Exercise brief => Among the entries below, find the lines with "induction" and copy them.

Data under study =>
★ ★ ★ ★

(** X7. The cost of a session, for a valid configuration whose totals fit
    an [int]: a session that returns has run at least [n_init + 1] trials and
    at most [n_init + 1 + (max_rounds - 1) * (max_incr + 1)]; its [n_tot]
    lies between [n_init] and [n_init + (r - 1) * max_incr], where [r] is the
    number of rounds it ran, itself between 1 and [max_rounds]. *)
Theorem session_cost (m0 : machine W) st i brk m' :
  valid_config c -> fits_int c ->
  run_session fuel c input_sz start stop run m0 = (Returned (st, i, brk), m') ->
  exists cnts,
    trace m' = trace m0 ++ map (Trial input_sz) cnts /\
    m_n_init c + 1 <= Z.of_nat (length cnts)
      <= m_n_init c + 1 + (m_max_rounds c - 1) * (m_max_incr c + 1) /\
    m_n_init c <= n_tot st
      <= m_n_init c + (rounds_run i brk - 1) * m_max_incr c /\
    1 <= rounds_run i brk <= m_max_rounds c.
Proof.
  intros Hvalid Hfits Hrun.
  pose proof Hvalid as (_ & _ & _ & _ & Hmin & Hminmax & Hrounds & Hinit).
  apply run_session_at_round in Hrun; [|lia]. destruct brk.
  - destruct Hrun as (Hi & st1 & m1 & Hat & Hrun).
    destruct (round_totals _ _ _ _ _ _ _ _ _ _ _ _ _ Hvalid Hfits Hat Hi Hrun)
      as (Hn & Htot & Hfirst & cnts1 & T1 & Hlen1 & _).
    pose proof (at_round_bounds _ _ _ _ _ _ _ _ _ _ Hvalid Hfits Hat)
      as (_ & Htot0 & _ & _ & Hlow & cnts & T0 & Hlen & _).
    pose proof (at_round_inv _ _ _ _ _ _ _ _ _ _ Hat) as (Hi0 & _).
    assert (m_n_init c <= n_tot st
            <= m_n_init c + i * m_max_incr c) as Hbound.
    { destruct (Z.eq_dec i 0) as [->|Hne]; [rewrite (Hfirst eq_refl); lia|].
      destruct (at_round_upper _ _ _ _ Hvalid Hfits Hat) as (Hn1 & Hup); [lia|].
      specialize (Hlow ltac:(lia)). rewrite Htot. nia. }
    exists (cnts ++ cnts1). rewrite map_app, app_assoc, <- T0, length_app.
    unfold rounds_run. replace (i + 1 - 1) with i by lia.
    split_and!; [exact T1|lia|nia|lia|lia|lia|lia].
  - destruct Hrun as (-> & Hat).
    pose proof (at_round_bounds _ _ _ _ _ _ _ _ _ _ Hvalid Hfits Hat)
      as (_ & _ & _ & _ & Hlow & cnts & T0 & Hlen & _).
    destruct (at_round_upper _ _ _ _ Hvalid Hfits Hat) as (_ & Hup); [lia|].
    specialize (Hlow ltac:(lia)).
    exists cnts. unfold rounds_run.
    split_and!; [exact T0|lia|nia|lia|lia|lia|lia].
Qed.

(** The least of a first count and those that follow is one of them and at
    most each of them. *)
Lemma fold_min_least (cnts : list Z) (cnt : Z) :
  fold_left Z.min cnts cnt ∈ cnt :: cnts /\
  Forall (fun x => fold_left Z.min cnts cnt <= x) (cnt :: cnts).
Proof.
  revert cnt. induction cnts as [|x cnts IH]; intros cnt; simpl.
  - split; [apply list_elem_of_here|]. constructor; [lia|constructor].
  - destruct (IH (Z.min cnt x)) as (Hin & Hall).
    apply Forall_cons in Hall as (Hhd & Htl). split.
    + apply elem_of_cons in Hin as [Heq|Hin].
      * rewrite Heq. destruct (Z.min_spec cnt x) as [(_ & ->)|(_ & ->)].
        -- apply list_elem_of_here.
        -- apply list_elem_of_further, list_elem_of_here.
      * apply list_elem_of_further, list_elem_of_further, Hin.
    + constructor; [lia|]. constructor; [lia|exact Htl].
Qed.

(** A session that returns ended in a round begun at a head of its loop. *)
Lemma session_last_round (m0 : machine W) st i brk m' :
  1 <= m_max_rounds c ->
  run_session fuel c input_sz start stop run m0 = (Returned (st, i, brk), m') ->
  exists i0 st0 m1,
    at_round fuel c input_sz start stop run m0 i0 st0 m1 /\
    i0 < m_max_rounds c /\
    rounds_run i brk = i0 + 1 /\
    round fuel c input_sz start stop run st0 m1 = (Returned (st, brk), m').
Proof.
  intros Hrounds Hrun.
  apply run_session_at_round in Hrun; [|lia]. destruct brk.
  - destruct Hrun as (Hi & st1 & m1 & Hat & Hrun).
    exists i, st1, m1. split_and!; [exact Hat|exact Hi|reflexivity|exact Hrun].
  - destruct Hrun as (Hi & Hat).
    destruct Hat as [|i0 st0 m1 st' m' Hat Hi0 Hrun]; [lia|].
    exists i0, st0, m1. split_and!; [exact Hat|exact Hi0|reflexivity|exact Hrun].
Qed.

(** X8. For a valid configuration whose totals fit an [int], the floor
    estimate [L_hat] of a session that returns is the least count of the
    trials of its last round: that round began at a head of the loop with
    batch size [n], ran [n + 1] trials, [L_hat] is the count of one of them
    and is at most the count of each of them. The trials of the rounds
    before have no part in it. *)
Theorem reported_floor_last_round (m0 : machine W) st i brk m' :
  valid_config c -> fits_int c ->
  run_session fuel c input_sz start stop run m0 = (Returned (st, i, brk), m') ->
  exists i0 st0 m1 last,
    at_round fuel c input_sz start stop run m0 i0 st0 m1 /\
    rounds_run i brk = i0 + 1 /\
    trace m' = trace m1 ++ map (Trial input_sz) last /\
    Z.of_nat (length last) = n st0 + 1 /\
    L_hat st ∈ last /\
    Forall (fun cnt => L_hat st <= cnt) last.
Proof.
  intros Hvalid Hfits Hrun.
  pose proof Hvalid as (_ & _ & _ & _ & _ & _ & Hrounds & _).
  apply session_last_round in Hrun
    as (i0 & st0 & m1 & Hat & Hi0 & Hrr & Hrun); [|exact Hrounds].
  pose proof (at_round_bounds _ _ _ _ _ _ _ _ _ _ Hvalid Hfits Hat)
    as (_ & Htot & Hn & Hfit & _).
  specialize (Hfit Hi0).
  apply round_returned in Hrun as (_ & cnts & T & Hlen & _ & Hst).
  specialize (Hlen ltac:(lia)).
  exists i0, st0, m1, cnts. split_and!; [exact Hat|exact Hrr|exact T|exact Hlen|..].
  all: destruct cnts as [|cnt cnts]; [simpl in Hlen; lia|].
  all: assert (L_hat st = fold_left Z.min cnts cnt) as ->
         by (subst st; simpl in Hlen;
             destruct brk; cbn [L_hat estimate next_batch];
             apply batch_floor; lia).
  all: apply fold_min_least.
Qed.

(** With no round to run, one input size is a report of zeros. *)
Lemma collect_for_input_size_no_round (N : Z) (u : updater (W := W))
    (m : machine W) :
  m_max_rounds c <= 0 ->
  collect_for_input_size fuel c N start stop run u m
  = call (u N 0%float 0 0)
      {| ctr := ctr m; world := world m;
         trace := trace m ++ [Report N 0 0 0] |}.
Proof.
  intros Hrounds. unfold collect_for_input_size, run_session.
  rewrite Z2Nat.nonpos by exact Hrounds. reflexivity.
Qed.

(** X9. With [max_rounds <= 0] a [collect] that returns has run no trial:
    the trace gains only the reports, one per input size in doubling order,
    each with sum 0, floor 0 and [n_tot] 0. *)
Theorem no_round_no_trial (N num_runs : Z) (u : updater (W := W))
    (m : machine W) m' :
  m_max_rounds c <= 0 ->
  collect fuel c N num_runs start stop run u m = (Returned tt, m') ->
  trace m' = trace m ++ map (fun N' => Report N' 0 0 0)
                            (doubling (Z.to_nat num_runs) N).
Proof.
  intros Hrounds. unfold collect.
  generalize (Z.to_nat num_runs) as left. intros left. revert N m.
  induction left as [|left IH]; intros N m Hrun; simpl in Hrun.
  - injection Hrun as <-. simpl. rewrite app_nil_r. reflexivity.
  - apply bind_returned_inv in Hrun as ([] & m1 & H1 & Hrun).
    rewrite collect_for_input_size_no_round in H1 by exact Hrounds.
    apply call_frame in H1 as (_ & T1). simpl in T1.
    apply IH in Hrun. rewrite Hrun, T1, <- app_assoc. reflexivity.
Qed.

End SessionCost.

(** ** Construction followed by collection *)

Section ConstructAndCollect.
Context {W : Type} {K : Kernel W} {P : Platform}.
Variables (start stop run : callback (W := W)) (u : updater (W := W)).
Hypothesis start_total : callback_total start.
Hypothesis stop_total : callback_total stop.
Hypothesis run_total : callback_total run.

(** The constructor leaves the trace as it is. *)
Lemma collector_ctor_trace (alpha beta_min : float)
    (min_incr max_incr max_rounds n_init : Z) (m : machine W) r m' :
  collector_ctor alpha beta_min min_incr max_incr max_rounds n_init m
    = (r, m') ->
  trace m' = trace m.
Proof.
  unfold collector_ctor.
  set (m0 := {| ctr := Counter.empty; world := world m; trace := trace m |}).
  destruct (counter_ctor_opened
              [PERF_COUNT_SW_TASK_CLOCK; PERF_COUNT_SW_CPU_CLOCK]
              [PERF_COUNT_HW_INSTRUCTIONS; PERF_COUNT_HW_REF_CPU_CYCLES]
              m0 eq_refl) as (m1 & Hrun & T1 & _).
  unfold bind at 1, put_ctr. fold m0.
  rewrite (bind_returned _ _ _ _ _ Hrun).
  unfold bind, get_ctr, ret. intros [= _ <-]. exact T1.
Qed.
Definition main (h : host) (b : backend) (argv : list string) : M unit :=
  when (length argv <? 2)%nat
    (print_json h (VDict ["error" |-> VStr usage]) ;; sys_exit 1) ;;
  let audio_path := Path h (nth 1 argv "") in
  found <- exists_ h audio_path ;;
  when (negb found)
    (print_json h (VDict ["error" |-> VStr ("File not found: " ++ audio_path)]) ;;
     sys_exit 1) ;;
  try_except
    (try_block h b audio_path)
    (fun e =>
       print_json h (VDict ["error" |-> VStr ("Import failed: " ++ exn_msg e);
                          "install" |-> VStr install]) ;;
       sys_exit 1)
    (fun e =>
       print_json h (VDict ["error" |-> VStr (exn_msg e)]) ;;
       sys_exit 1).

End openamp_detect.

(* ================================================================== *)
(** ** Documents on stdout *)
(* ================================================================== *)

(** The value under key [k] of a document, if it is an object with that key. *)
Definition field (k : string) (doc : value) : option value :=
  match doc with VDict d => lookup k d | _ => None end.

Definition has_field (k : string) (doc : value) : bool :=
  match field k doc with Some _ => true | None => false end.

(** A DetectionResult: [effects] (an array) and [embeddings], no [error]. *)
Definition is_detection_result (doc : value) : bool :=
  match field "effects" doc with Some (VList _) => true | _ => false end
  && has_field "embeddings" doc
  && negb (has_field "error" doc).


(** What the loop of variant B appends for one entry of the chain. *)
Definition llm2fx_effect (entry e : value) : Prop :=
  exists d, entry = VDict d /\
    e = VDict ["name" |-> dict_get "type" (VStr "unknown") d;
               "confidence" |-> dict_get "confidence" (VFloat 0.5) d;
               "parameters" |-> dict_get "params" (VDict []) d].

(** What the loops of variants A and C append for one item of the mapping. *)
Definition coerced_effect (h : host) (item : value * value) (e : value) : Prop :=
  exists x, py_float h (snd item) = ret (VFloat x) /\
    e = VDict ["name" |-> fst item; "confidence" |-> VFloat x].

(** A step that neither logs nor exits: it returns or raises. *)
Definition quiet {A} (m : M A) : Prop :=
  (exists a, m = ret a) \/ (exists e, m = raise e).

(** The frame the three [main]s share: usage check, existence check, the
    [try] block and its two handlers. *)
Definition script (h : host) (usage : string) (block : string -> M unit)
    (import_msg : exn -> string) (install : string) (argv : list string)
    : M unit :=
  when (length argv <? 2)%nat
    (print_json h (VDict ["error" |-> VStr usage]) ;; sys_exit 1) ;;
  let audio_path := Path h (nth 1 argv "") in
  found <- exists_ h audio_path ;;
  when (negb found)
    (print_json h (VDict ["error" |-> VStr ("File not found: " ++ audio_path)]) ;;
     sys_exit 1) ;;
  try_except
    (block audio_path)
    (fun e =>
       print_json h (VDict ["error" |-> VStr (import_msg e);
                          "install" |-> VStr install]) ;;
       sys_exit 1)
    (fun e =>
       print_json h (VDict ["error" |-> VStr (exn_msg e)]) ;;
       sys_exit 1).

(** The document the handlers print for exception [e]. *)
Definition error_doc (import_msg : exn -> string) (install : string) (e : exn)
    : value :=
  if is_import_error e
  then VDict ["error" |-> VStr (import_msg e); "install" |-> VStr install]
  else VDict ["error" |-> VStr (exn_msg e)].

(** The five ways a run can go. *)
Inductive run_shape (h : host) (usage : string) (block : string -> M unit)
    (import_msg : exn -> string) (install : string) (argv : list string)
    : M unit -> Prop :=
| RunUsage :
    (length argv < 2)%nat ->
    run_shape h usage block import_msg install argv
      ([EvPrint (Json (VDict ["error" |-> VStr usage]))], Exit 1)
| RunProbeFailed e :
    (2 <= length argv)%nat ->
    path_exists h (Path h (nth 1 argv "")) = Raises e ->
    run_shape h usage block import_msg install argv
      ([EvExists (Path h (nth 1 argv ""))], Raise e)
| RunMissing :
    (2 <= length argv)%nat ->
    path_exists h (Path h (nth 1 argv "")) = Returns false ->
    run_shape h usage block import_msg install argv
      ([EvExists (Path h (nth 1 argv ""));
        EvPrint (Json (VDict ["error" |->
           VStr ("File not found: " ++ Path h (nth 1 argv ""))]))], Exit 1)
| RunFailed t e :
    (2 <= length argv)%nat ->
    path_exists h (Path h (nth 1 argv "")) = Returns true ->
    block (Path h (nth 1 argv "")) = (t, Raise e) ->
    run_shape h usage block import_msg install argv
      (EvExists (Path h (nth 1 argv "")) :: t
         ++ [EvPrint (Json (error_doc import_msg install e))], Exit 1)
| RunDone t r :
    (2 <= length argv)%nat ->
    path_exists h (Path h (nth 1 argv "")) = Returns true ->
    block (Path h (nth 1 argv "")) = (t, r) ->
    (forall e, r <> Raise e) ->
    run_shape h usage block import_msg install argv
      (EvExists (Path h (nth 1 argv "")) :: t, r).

★ ★ ★ ★

Expected answer =>
  revert cnt. induction cnts as [|x cnts IH]; intros cnt; simpl.
  induction left as [|left IH]; intros N m Hrun; simpl in Hrun.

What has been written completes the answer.